What to do:
Please transcribe exactly the lines from the one containing "split; [exact IH2 |" through the end of the records below, both included, and nothing else.

== Data to process

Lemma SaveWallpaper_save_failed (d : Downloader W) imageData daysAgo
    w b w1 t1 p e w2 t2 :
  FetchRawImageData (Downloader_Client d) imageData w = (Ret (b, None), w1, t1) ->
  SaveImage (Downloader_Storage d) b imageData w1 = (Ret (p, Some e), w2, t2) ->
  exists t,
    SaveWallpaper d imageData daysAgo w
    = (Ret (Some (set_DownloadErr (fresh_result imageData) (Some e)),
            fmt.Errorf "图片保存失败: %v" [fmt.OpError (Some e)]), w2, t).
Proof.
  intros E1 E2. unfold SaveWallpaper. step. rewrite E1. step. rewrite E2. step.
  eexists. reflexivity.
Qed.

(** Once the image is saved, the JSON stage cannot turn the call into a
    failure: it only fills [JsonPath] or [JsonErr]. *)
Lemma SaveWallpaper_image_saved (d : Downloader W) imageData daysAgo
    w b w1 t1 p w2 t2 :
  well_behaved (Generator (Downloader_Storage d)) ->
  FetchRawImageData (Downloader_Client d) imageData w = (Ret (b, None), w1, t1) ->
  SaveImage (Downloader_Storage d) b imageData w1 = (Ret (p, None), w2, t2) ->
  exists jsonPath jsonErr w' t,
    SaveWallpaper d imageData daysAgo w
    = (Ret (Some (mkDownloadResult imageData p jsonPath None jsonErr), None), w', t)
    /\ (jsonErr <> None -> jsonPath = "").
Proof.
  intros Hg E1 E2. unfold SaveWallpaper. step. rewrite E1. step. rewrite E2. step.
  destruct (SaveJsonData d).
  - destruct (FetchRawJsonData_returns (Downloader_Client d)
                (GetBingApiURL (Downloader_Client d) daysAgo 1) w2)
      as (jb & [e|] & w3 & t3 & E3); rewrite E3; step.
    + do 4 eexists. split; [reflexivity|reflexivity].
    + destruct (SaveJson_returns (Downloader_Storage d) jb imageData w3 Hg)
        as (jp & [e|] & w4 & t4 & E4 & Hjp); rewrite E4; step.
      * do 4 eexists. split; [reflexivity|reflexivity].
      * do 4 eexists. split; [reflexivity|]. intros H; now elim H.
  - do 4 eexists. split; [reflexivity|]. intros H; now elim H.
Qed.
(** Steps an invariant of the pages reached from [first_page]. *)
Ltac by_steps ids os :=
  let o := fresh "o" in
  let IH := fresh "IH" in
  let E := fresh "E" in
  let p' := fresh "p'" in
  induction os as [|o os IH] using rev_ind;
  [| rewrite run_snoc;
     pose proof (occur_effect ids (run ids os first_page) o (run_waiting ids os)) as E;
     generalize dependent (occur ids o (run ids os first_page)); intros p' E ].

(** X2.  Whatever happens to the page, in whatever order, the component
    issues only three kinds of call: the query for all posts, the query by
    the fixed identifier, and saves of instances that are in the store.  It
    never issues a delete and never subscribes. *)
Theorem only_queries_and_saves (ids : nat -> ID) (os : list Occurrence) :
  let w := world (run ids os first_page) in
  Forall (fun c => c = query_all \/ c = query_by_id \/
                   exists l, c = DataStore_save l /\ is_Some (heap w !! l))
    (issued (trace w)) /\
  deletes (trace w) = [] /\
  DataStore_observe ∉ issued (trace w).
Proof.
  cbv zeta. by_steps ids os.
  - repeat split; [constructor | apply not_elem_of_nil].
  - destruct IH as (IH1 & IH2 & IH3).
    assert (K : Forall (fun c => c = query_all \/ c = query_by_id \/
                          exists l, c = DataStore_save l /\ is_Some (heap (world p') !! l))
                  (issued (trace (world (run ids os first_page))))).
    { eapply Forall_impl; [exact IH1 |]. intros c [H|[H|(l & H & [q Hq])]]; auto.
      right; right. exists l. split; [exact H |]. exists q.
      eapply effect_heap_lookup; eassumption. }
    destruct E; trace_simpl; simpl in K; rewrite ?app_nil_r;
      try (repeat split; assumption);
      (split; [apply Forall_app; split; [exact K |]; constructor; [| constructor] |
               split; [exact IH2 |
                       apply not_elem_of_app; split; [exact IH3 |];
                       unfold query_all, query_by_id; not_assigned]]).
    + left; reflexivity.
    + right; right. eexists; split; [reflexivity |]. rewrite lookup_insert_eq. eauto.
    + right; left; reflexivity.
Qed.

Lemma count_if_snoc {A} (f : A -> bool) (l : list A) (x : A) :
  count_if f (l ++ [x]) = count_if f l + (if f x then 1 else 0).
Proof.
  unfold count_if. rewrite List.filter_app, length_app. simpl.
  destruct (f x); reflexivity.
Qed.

====

Answer for this exercise:
               split; [exact IH2 |
                       apply not_elem_of_app; split; [exact IH3 |];
                       unfold query_all, query_by_id; not_assigned]]).
    + left; reflexivity.
    + right; right. eexists; split; [reflexivity |]. rewrite lookup_insert_eq. eauto.
    + right; left; reflexivity.
Qed.

Lemma count_if_snoc {A} (f : A -> bool) (l : list A) (x : A) :
  count_if f (l ++ [x]) = count_if f l + (if f x then 1 else 0).
Proof.
  unfold count_if. rewrite List.filter_app, length_app. simpl.
  destruct (f x); reflexivity.
Qed.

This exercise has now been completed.